Di sisi lain orang tua yang tidak melandasi anaknya dengan itu, yang akan
menimbulkan masalah bagi anak seperti kenalan remaja. Sehingga mudah termakan
oleh arus deras globalisasi. Khususnya k
Kata kunci : sosiologi keluarga,
psikologi anak, kenakalan remaja
PENDAHULUAN
Pendidikan
merupakan daya upaya untuk memajukan budi pekerti (kekuatan batin),
pikiran(intelect) dan jasmani anak-anak supaya dapat memajukan kesempurnaan
hidup, yakni kehidupan dan penghidupan anak-anak selaras dengan alam dam masyarakatnya.[2]
Dari
pengertian pendidikan tadi apabila dihubungkan dengan pendidikan keluarga maka
orang tua baik bapak atau ibu dituntut untuk bisa mengubah atau membawa
perilaku anak pada perilaku yang akademis, baik itu berupa akhlak atau budi
pekerti, baik itu secara intelektual dan lain sebagainya. Apalagi jika
dikaitkan dengan anak remaja yang sangatlah minim pemahamannya mengenai
pendidikan, khususnya pendidikan moral atau akhlak. Mereka hanya condong pada
intelektualnya saja tanpa memerdulikan emosionalnya. Akibatnya para remaja
mengalami kenakalan yang berdampak buruk terhadap dirinya maupun terhadap
orang-orang yang ada disekitarnya. Untuk menanggulangi masalah seperti itu,
maka dibutuhkan peranan orang tua sebagai motivator, inspirator, dan innovator
terhadap perkembangan pendidikan anak. khususnya anak remaja.
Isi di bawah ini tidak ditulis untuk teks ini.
(** A call, on any task queue *)
Definition queue_step {Q} `{TaskQueue Q} (c : queue_call) : st Q answer :=
  match c with
  | Enqueue i => i ← tq_enqueue i; mret (Task (Some i))
  | Dequeue name worker => i ← tq_dequeue name worker; mret (Task i)
  | Ack id => b ← tq_ack id; mret (Done b)
  | Nack id error => b ← tq_nack id error; mret (Done b)
  end.
Definition redis_call : queue_call → st S answer := @queue_step S (redis_task_queue foreign).
Definition memory_call : queue_call → st task_queue answer := queue_step.
Definition call_ok (c : queue_call) : bool :=
  match c with
  | Enqueue i => task_ok i
  | Dequeue _ worker => scalar_text worker
  | Ack _ => true
  | Nack _ error => scalar_text error
  end.
(** Where the in-memory queue raises because a waiting task is gone, the Redis
    queue answers that there is none. *)
Definition same_answer (a b : res answer) : Prop :=
  a = b ∨ ∃ id, b = Err (KeyError id) ∧ a = Ok (Task None).

Lemma status_ok st i : scalar_text st = true → task_ok i = true → task_ok (set_status st i) = true.
Proof. unfold task_ok. cbn. rewrite !andb_true_iff. naive_solver. Qed.
Lemma error_ok e i : scalar_text e = true → task_ok i = true → task_ok (set_error e i) = true.
Proof. unfold task_ok. cbn. rewrite !andb_true_iff. naive_solver. Qed.
Lemma attempt_ok w i : scalar_text w = true → task_ok i = true → task_ok (start_attempt w i) = true.
Proof.
  assert (scalar_text "processing" = true) by by vm_compute. unfold task_ok. cbn. rewrite !andb_true_iff. naive_solver.
Qed.
(** A worker lets go of its task, which is at [y] afterwards. *)
Lemma tracks_put σ σ' j id y :
  held σ j = Some id → held σ' j = None → y ≠ Held j →
  (∀ id', at_place σ' id' y ↔ at_place σ id' y ∨ id' = id) →
  (∀ id' x, x ≠ y → x ≠ Held j → at_place σ' id' x ↔ at_place σ id' x) →
  tracks σ σ' (λ x, if decide (x = Held j) then y else x).
Proof.
  intros Hj Hj' Hne Hy Hx id' x'. split.
  - intros Hat. destruct (decide (x' = y)) as [->|Hny].
    + apply Hy in Hat as [Hat| ->]; [exists y|exists (Held j)]; by repeat case_decide.
    + destruct (decide (x' = Held j)) as [->|Hnj]; [unfold at_place in Hat; by rewrite Hj' in Hat|].
      exists x'. rewrite decide_False by done. by rewrite <-Hx.
  - intros (x & Hat & ->). case_decide as E; [subst x|].
    + apply Hy. right. unfold at_place in Hat. congruence.
    + destruct (decide (x = y)) as [->|]; [apply Hy; by left|by apply Hx].
Qed.

(** A worker takes the first task of a queue. *)
Lemma tracks_pop σ σ' j name id rest :
  waiting name (server σ) = id :: rest →
  (∀ n, waiting n (server σ') = if decide (name = n) then tail (waiting n (server σ)) else waiting n (server σ)) →
  (∀ n, letters n (server σ') = letters n (server σ)) →
  held σ j = None → (∀ k, held σ' k = if decide (j = k) then Some id else held σ k) →
  acked σ' = acked σ → lost σ' = lost σ →
  tracks σ σ' (λ x, match x with
    | Waiting n k => if decide (name = n) then match k with O => Held j | S k => Waiting n k end else x
    | _ => x
    end).
Proof.
  intros Hq Hw Hl Hj Hh Ha Ho id' x'. split.
  - destruct x' as [n k|k|n k| |]; unfold at_place at 1; rewrite ?Hw, ?Hl, ?Hh, ?Ha, ?Ho; intros Hat.
    + exists (Waiting n (if decide (name = n) then S k else k)). unfold at_place.
      case_decide; [subst; by rewrite Hq in *|by rewrite ?decide_False].
    + case_decide; [subst; exists (Waiting name 0)|by exists (Held k)].
      unfold at_place. rewrite decide_True by done. by rewrite Hq.
    + by exists (Dead n k).
    + by exists Acked.
    + by exists Lost.
  - intros (x & Hat & ->). destruct x as [n k|k|n k| |]; unfold at_place in *; rewrite ?Hl, ?Hh, ?Ha, ?Ho; try done.
    + case_decide; [subst; rewrite Hq in Hat; destruct k as [|k]|]; unfold at_place in *.
      * by rewrite Hh, decide_True.
      * by rewrite Hw, decide_True, Hq.
      * by rewrite Hw, decide_False.
    + rewrite decide_False; [done|]. intros <-. congruence.
Qed.

(** ** The invariant *)
Definition good (id : string) (i : TaskItem) : Prop := task_ok i = true ∧ task_id i = id.
Definition within (i : TaskItem) : Prop := attempt_count i ≤ Z.max 1 (max_retries i).
Definition stored s (id : string) (i : TaskItem) : Prop := r_view (item_key id) s = Text (document i) None ∧ good id i.

Definition phase_ok s (p : phase) : Prop :=
  match p with
  | Storing i => task_ok i = true ∧ attempts_left i = true
  | Announcing i => stored s (task_id i) i ∧ attempts_left i = true
  | Popping _ worker => scalar_text worker = true
  | Popped id worker => (∃ i, stored s id i ∧ attempts_left i = true) ∧ scalar_text worker = true
  | Marking id i => good id i ∧ within i
  | Returned (Ok (Taken (Some i))) => stored s (task_id i) i ∧ within i
  | Returned (Ok _) => True
  | Returned (Err _) => False
  | AckReading id => ∃ i, stored s id i ∧ within i
  | AckDeleting _ => True
  | NackReading id error => (∃ i, stored s id i ∧ within i) ∧ scalar_text error = true
  | Burying id i | Entombing id i => good id i ∧ within i
  | Retrying id i => good id i ∧ attempts_left i = true
  | Requeueing id i => stored s id i ∧ attempts_left i = true
  end.

Record inv σ : Prop := {
  inv_typed : typed (server σ);
  inv_waiting name id : id ∈ waiting name (server σ) → ∃ i, stored (server σ) id i ∧ attempts_left i = true;
  inv_letters name raw : raw ∈ letters name (server σ) → ∃ i, raw = document i ∧ task_ok i = true ∧ within i;
  inv_phases j p : workers σ !! j = Some p → phase_ok (server σ) p;
  inv_placed id : id ∈ issued σ ↔ ∃ x, at_place σ id x;
  inv_unique id x x' : at_place σ id x → at_place σ id x' → x = x';
}.

Lemma within_left i : attempts_left i = true → within i.
Proof using. unfold attempts_left, within. rewrite Z.ltb_lt. lia. Qed.

Lemma phase_ok_frame s s' p :
  (∀ id, holds p = Some id → r_view (item_key id) s' = r_view (item_key id) s) → phase_ok s p → phase_ok s' p.
Proof using.
  intros Hf. destruct p as [| | | | | | | | | | | |[[| |[|]|]|]]; cbn [phase_ok holds] in *; unfold stored;
    try rewrite (Hf _ eq_refl); done.
Qed.

(** A worker moves from [p] to [p'] and changes no item but the one it holds; what
    waits afterwards waited before or is the held one, stored with attempts left. *)
Lemma worker_keeps σ σ' j p p' W L I g :
  inv σ → workers σ !! j = Some p → workers σ' = <[j := p']> (workers σ) → issued σ' = issued σ →
  effect (server σ') W L I →
  (∀ id, holds p ≠ Some id → I id = r_view (item_key id) (server σ)) →
  (∀ name id, id ∈ W name → id ∈ waiting name (server σ) ∨
     ∃ i, stored (server σ') id i ∧ attempts_left i = true) →
  (∀ name raw, raw ∈ L name → raw ∈ letters name (server σ) ∨ ∃ i, raw = document i ∧ task_ok i = true ∧ within i) →
  phase_ok (server σ') p' → tracks σ σ' g → inv σ'.
Proof.
  intros Hi Hj Hws Hiss He HI HW HL Hp Ht. split.
  - by eapply effect_typed.
  - intros name id Hin. rewrite (proj1 (effect_lists _ _ _ _ name He)) in Hin.
    destruct (HW name id Hin) as [Hold|]; [|done]. destruct (inv_waiting σ Hi name id Hold) as (i & [Hv Hg] & Ha).
    exists i. split; [|done]. split; [|done]. rewrite (ef_items _ _ _ _ He), HI; [done|]. intros Hh.
    apply list_elem_of_lookup in Hold as [k Hk].
    assert (Waiting name k = Held j) as E; [|done]. apply (inv_unique σ Hi id); [done|].
    unfold at_place, held. by rewrite Hj.
  - intros name raw. rewrite (proj2 (effect_lists _ _ _ _ name He)). intros Hin.
    destruct (HL name raw Hin); [|done]. by apply (inv_letters σ Hi name).
  - intros k q. rewrite Hws. destruct (decide (j = k)) as [<-|Hne].
    { rewrite list_lookup_insert_eq by by eapply lookup_lt_Some. by intros [= <-]. }
    rewrite list_lookup_insert_ne by done. intros Hk. apply (phase_ok_frame (server σ)); [|by apply (inv_phases σ Hi k)].
    intros id Hq. rewrite (ef_items _ _ _ _ He). apply HI. intros Hh.
    assert (Held j = Held k) as [= ?]; [|done].
    apply (inv_unique σ Hi id); unfold at_place, held; [by rewrite Hj|by rewrite Hk].
  - intros id. rewrite Hiss, (inv_placed σ Hi). split.
    + intros [x Hx]. exists (g x). apply Ht. by exists x.
    + intros [x Hx]. apply Ht in Hx as (y & Hy & _). by exists y.
  - intros id x x' (y & Hy & ->)%Ht (y' & Hy' & ->)%Ht. f_equal. by apply (inv_unique σ Hi id).
Qed.

Lemma held_turn σ j p p' ws k : workers σ !! j = Some p → ws = <[j := p']> (workers σ) →
  (ws !! k ≫= holds) = if decide (j = k) then holds p' else held σ k.
Proof using.
  intros Hj ->. unfold held. case_decide; [subst|by rewrite list_lookup_insert_ne].
  by rewrite list_lookup_insert_eq by by eapply lookup_lt_Some.
Qed.

(** The worker keeps its task, or still has none, and changes at most its item. *)
Lemma keeps_task σ s j p p' I :
  inv σ → workers σ !! j = Some p → holds p' = holds p →
  effect s (λ n, waiting n (server σ)) (λ n, letters n (server σ)) I →
  (∀ id, holds p ≠ Some id → I id = r_view (item_key id) (server σ)) → phase_ok s p' →
  inv (mkSystem s (<[j := p']> (workers σ)) (issued σ) (acked σ) (lost σ)).
Proof.
  intros Hi Hj Hh He HI Hp. eapply (worker_keeps σ _ j p p'); [done..|exact He|done|auto|auto|done|].
  apply tracks_same; cbn [server acked lost]; try done; intros x; [apply (effect_lists _ _ _ _ x He)..|].
  unfold held at 1. cbn [workers]. rewrite (held_turn σ j p p' _ x Hj eq_refl). case_decide; [|done].
  subst. unfold held. by rewrite Hj.
Qed.

Lemma lookup_after {A} (l : list A) x k : (l ++ [x]) !! k = if decide (k = length l) then Some x else l !! k.
Proof using.
  case_decide; [subst; by apply list_lookup_middle|]. destruct (decide (k < length l)%nat); [by apply lookup_app_l|].
  rewrite (lookup_ge_None_2 l), lookup_ge_None_2; [done|rewrite length_app; simpl; lia|lia].
Qed.

(** The worker lets go of its task. *)
Lemma puts_task σ s j p p' id y W L I acked' lost' :
  inv σ → workers σ !! j = Some p → holds p = Some id → holds p' = None →
  let σ' := mkSystem s (<[j := p']> (workers σ)) (issued σ) acked' lost' in
  effect s W L I →
  (∀ id', id ≠ id' → I id' = r_view (item_key id') (server σ)) →
  (∀ name id', id' ∈ W name → id' ∈ waiting name (server σ) ∨ ∃ i, stored s id' i ∧ attempts_left i = true) →
  (∀ name raw, raw ∈ L name → raw ∈ letters name (server σ) ∨ ∃ i, raw = document i ∧ task_ok i = true ∧ within i) →
  phase_ok s p' → (∀ k, y ≠ Held k) →
  (∀ id', at_place σ' id' y ↔ at_place σ id' y ∨ id' = id) →
  (∀ id' x, x ≠ y → (∀ k, x ≠ Held k) → at_place σ' id' x ↔ at_place σ id' x) → inv σ'.
Proof.
  intros Hi Hj Hh Hh' σ' He HI HW HL Hp Hy Hat Hx.
  assert (∀ k, held σ' k = if decide (j = k) then None else held σ k) as Hk.
  { intros k. unfold held at 1. cbn [workers σ']. by rewrite (held_turn σ j p p' _ k Hj eq_refl), Hh'. }
  eapply (worker_keeps σ σ' j p p'); [done..|exact He| |done|done|done|].
  { intros id' Hne. apply HI. congruence. }
  apply (tracks_put _ _ j id y); [unfold held; by rewrite Hj|by rewrite Hk, decide_True|done|done|].
  intros id' x Hne Hnj. destruct x; try by apply Hx. unfold at_place. rewrite Hk, decide_False; [done|congruence].
Qed.

Lemma put_waiting σ s j p p' id i name :
  inv σ → workers σ !! j = Some p → holds p = Some id → holds p' = None → phase_ok s p' →
  stored (server σ) id i → attempts_left i = true → s = r_rpush (queue_key name) id (server σ) →
  inv (mkSystem s (<[j := p']> (workers σ)) (issued σ) (acked σ) (lost σ)).
Proof.
  intros Hi Hj Hh Hh' Hp Hst Ha ->. pose proof (push_effect _ name id (inv_typed σ Hi)) as He.
  eapply (puts_task σ _ j p p' id (Waiting name (length (waiting name (server σ))))); [done..|exact He|done| |auto|done|done| |].
  - intros name' id'. cbv beta. case_decide; [subst; rewrite elem_of_app, list_elem_of_singleton|by left].
    intros [?| ->]; [by left|]. right. exists i. split; [|done]. destruct Hst as [Hv Hg]. split; [|done].
    by rewrite (ef_items _ _ _ _ He).
  - intros id'. unfold at_place. cbn [server]. rewrite (proj1 (effect_lists _ _ _ _ name He)), decide_True by done.
    rewrite lookup_after, decide_True, (lookup_ge_None_2 (waiting name _)) by done. naive_solver.
  - intros id' x Hne Hnh. destruct x as [n k|k|n k| |]; try done.
    + unfold at_place. cbn [server]. rewrite (proj1 (effect_lists _ _ _ _ n He)). case_decide; [subst|done].
      assert (k ≠ length (waiting n (server σ))) by congruence. by rewrite lookup_after, decide_False.
    + by destruct (Hnh k).
    + unfold at_place. cbn [server]. by rewrite (proj2 (effect_lists _ _ _ _ n He)).
Qed.

Lemma document_inj i i' : task_ok i = true → task_ok i' = true → document i = document i' → i = i'.
Proof using.
  intros Hi Hi' E. apply (task_document_reads (λ _, Err (TypeError "x"))) in Hi, Hi'. rewrite E in Hi. congruence.
Qed.
Lemma mp2_register_process_consistent lookup m p period comp s s' :
  mp2_consistent s ->
  mp2_register_process lookup m p period comp s = Some s' ->
  mp2_consistent s'.
Proof.
  intros Hc. unfold mp2_register_process.
  destruct (mp2_admission_control comp period s) as [adm |]; [| discriminate].
  destruct (negb adm). { intros H. now inversion H; subst. }
  destruct (lookup p) as [h |]. 2:{ intros H. now inversion H; subst. }
  intros H. inversion H; subst; clear H.
  destruct Hc as (Hnd & Hlt & Hq & Hready & Hcur).
  unfold mp2_consistent. simpl. repeat split.
  - rewrite map_app. apply NoDup_app; [assumption | |].
    + simpl. constructor; [intros [] | constructor].
    + intros a Ha [<- | []]. apply in_map_iff in Ha.
      destruct Ha as (t & Et & Ht). apply Hlt in Ht. simpl in Et. lia.
  - intros t Ht. apply in_app_or in Ht. destruct Ht as [Ht | [<- | []]].
    + apply Hlt in Ht. lia.
    + simpl. lia.
  - intros a Ha. apply Hq in Ha. lia.
  - intros t Ht Hst. apply in_app_or in Ht. destruct Ht as [Ht | [<- | []]].
    + auto.
    + discriminate.
  - now apply Hcur.
  - intros t Ht Hs. apply in_app_or in Ht. destruct Ht as [Ht | [<- | []]].
    + destruct (Hcur a H) as [_ Hrun]. auto.
    + destruct (Hcur a H) as [Hin _]. apply Hq in Hin. simpl in Hs. lia.
Qed.
Definition small_debugger : debugger :=
  Debugger
    (fun _ => PyObj "tuple" (ReprText "(2, 3)") None)
    (fun _ => Finished EmptyString EmptyString (inr {["summation" := VObject 1]}))
    (fun _ _ _ => CallFinished three_events EmptyString EmptyString (inr five))
    (fun _ => None).

(** A submission that keeps the trace function it finds installed and
    returns an object whose [__repr__] puts it back. *)
Definition keeper_code : string :=
  join nl
    [ "import sys";
      "class Keeper:";
      "    hook = None";
      "    def __repr__(self):";
      "        sys.settrace(Keeper.hook)";
      "        return 'Keeper()'";
      "def summation(a, b):";
      "    Keeper.hook = sys.gettrace()";
      "    return Keeper()" ].

(** The object it returns: its [__repr__] calls
    [sys.settrace(Keeper.hook)], and the hook kept is the tracer of the
    request. *)
Definition keeper : pyobj := PyObj "Keeper" (ReprText "Keeper()") (Some (Some RequestTracer)).

(** The traced call of [summation(2, 3)] for it: the call on line 7, the
    lines 8 and 9, and the return on line 9. *)
Definition keeper_events : list trace_event :=
  [ Event (user_frame 7) "call" none None;
    Event (user_frame 8) "line" none None;
    Event (user_frame 9) "line" none None;
    Event (user_frame 9) "return" keeper None ].

Definition keeper_debugger : debugger :=
  Debugger
    (fun _ => PyObj "tuple" (ReprText "(2, 3)") None)
    (fun _ => Finished EmptyString EmptyString
                (inr {["sys" := VObject 1; "Keeper" := VObject 2; "summation" := VObject 3]}))
    (fun _ _ _ => CallFinished keeper_events EmptyString EmptyString (inr keeper))
    (fun _ => None).

Definition keeper_request : debug_request :=
  Request "summation" keeper_code None None [] None.

Definition keeper_trace : list step :=
  [ Step "call" 7 "def summation(a, b):" [("a", "2"); ("b", "3")] None;
    Step "line" 8 "    Keeper.hook = sys.gettrace()" [("a", "2"); ("b", "3")] None;
    Step "line" 9 "    return Keeper()" [("a", "2"); ("b", "3")] None;
    Step "return" 9 "    return Keeper()" [("a", "2"); ("b", "3")] (Some "Keeper()") ].

(** A submission that puts the trace function back each time the tracer
    has taken it out at the cap. *)
Definition reinstalling_code : string :=
  join nl
    [ "import sys";
      "def touch(): pass";
      "def summation(a, b):";
      "    hook = sys.gettrace()";
      "    sys.settrace(hook); touch()";
      "    sys.settrace(hook); touch()";
      "    return a + b" ].

(** The traced call of [summation(2, 3)] for it under a cap of 3: the
    call on line 3 and the lines 4 and 5 reach the cap; each
    [sys.settrace(hook)] then makes the call of [touch] that follows it
    an event for the tracer, which takes itself out again. *)
Definition touch_frame : frame := Frame "<string>" 2 (Some []).

Definition reinstalling_events : list trace_event :=
  [ Event (user_frame 3) "call" none None;
    Event (user_frame 4) "line" none None;
    Event (Frame "<string>" 5
                 (Some [("a", PyObj "int" (ReprText "2") None);
                        ("b", PyObj "int" (ReprText "3") None);
                        ("hook", PyObj "function" (ReprText "<function tracer>") None)]))
          "line" none None;
    Event touch_frame "call" none (Some (Some RequestTracer));
    Event touch_frame "call" none (Some (Some RequestTracer)) ].

Definition reinstalling_debugger : debugger :=
  Debugger
    (fun _ => PyObj "tuple" (ReprText "(2, 3)") None)
    (fun _ => Finished EmptyString EmptyString
                (inr {["sys" := VObject 1; "touch" := VObject 2; "summation" := VObject 3]}))
    (fun _ _ _ => CallFinished reinstalling_events EmptyString EmptyString (inr five))
    (fun _ => None).

Definition reinstalling_request : debug_request :=
  Request "summation" reinstalling_code None None [] (Some 3).

Definition small_catalogue : gmap string (list (list value)) :=
  {["summation" := [[VInt 2; VInt 3]; [VInt (-1); VInt 1]; [VInt 0; VInt 0]]]}.

Definition request_with_cap (cap : Z) : debug_request :=
  Request "summation" summation_code None None [] (Some cap).

(** The record of the [call] event of that run. *)
Definition call_step : step :=
  Step "call" 1 summation_code [("a", "2"); ("b", "3")] None.

End Scenarios.

Import Scenarios.

(** ** The [.env] loader *)

Module Env.

(** The lines of a text file as iterating over it yields them in text
    mode, without their terminators: a line ends at a line feed, at a
    carriage return, or at the two together. *)
Fixpoint text_lines (s : string) : list string :=
  match s with
  | EmptyString => []
  | String c s' =>
      if Ascii.eqb c "010" then EmptyString :: text_lines s'
      else if Ascii.eqb c "013" then
        match s' with
        | String "010" s'' => EmptyString :: text_lines s''
        | _ => EmptyString :: text_lines s'
        end
      else
        match text_lines s' with
        | line :: rest => String c line :: rest
        | [] => [String c EmptyString]
        end
  end.

(** [s.split(sep, 1)] when [sep] occurs in [s]: the text before the first
    occurrence and the text after it. *)
Fixpoint split_first (sep : ascii) (s : string) : option (string * string) :=
  match s with
  | EmptyString => None
  | String c s' =>
      if Ascii.eqb c sep then Some (EmptyString, s')
      else '(k, v) ← split_first sep s'; Some (String c k, v)
  end.

(** What one line of the file assigns, if anything: blank lines, lines
    that start with [#] and lines without [=] assign nothing. *)
Definition assignment (raw : string) : option (string * string) :=
  let line := strip raw in
  if String.eqb line EmptyString || startswith "#" line then None
  else '(k, v) ← split_first "=" line; Some (strip k, strip v).

(** A [dict] of strings, in insertion order. *)
Fixpoint env_set (k v : string) (d : list (string * string)) : list (string * string) :=
  match d with
  | [] => [(k, v)]
  | (k', v') :: d' =>
      if String.eqb k k' then (k', v) :: d' else (k', v') :: env_set k v d'
  end.

Fixpoint env_get (k : string) (d : list (string * string)) : option string :=
  match d with
  | [] => None
  | (k', v') :: d' => if String.eqb k k' then Some v' else env_get k d'
  end.

Definition parse_lines (lines : list string) : list (string * string) :=
  fold_left
    (fun env_dict raw =>
       match assignment raw with
       | Some (k, v) => env_set k v env_dict
       | None => env_dict
       end)
    lines [].
(** * Intraday tick store: ingestion, upsert and query handlers

    A shallow embedding of the server handlers of the intraday tick
    visualizer (schema.ts, db/schema.ts, and the handlers
    fetch_stock_data, batch_fetch_stocks, get_historical_data,
    get_chart_data and get_latest_prices), together with the properties
    of the ingestion and query subsystem.

    The handlers are asynchronous TypeScript functions that talk to a
    PostgreSQL table through drizzle and to a market-data provider.  They
    are embedded as computations in a state-and-error monad over a
    [World]: the table contents, the counters of the database and of the
    provider, the trace of the calls issued, the console log and the
    tables the store has been through.  What the database and the
    provider do is not code of the repository; it is taken from an
    environment [Env]: the input conversion of the interval column, the
    statements that fail, the replies of the provider. *)

From Stdlib Require Import List String ZArith Bool Arith Lia.
From Stdlib Require Import Sorting.Sorted Sorting.Permutation.
Import ListNotations.

Local Open Scope string_scope.
Local Open Scope Z_scope.
Local Open Scope list_scope.

Set Implicit Arguments.

(* ================================================================== *)
(** * schema.ts: the closed enumerations *)

(** [stockSymbolSchema =
      z.enum(['META', 'AAPL', 'AMZN', 'GOOG', 'MSFT', 'NVDA'])]. *)
Inductive StockSymbol : Set :=
  | META | AAPL | AMZN | GOOG | MSFT | NVDA.

Definition stockSymbolSchema : list StockSymbol :=
  [META; AAPL; AMZN; GOOG; MSFT; NVDA].

Definition symbol_eqb (a b : StockSymbol) : bool :=
  match a, b with
  | META, META | AAPL, AAPL | AMZN, AMZN
  | GOOG, GOOG | MSFT, MSFT | NVDA, NVDA => true
  | _, _ => false
  end.

(** [intervalSchema = z.enum(['1m','2m','5m','15m','30m','60m','90m',
    '1h','1d','5d','1wk','1mo','3mo'])]. *)
Inductive Interval : Set :=
  | I1m | I2m | I5m | I15m | I30m | I60m | I90m
  | I1h | I1d | I5d | I1wk | I1mo | I3mo.

Definition intervalSchema : list Interval :=
  [I1m; I2m; I5m; I15m; I30m; I60m; I90m; I1h; I1d; I5d; I1wk; I1mo; I3mo].

(** The token of an interval, the string the TypeScript value is. *)
Definition interval_str (i : Interval) : string :=
  match i with
  | I1m => "1m" | I2m => "2m" | I5m => "5m" | I15m => "15m"
  | I30m => "30m" | I60m => "60m" | I90m => "90m" | I1h => "1h"
  | I1d => "1d" | I5d => "5d" | I1wk => "1wk" | I1mo => "1mo"
  | I3mo => "3mo"
  end.

(* ================================================================== *)
(** * JavaScript objects used as string-keyed tables *)

(** [Record<string, V>] literal, in source order. *)
Definition Table (V : Type) : Type := list (string * V).

(** [table[key]] on the properties the literal lists: [None] is
    [undefined].  The members every object inherits from
    [Object.prototype] ('constructor', 'toString', ...) are not among
    them; the keys the handlers look up are tokens of the interval
    enumeration and values of the interval column.  Where a function is
    given any string, its model tells those names apart
    ([FetchSimulation.objectPrototype]). *)
Fixpoint lookup {V : Type} (t : Table V) (key : string) : option V :=
  match t with
  | [] => None
  | (k, v) :: rest => if String.eqb k key then Some v else lookup rest key
  end.

(** [a || b] on a looked-up string: [undefined] and the empty string
    are falsy. *)
Definition js_or (a : option string) (b : string) : string :=
  match a with
  | Some v => if String.eqb v "" then b else v
  | None => b
  end.

(* ================================================================== *)
(** * The data model *)

(** Prices are [numeric(12,4)] columns: a price is kept as the integer
    number of ten-thousandths, so that the conversions number -> text ->
    numeric -> [parseFloat] of the handlers are the identity on it.
    Timestamps are milliseconds since the epoch, as in a [Date]. *)
Record OHLCV : Set := mkOHLCV {
  open : Z;
  high : Z;
  low : Z;
  close : Z;
  volume : Z
}.

(** A row of [stock_ticks] ([typeof stockTicksTable.$inferSelect]).  The
    handlers return values of the same shape ([StockTick]); there
    [interval] holds whatever token the handler put back. *)
Record StockTick : Set := mkStockTick {
  id : Z;
  symbol : StockSymbol;
  timestamp : Z;
  ohlcv : OHLCV;
  interval : string;
  created_at : Z
}.

(** The values of an insert ([typeof stockTicksTable.$inferInsert]
    without the defaulted columns). *)
Record NewStockTick : Set := mkNewStockTick {
  new_symbol : StockSymbol;
  new_timestamp : Z;
  new_ohlcv : OHLCV;
  new_interval : string
}.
Fungsi atau peranan keluarga
Lingkunan keluarga merupakan
linkungan pendidikan yang pertama karena si dalam keluarga inilah anak pertama
mendapatkan didikan dan bimbingan. Juga dikatakan lingkungan yang utama, karena
sebagian besar dari kehidupan anak adalah di dalam keluarga. Sehingga
pendidikan yang paling banyak diterima oleh anak termasuk peletak dasar bagi
pendidikan akhlak dan pandangan hidup keagamaan adalah dalam keluarga.[3]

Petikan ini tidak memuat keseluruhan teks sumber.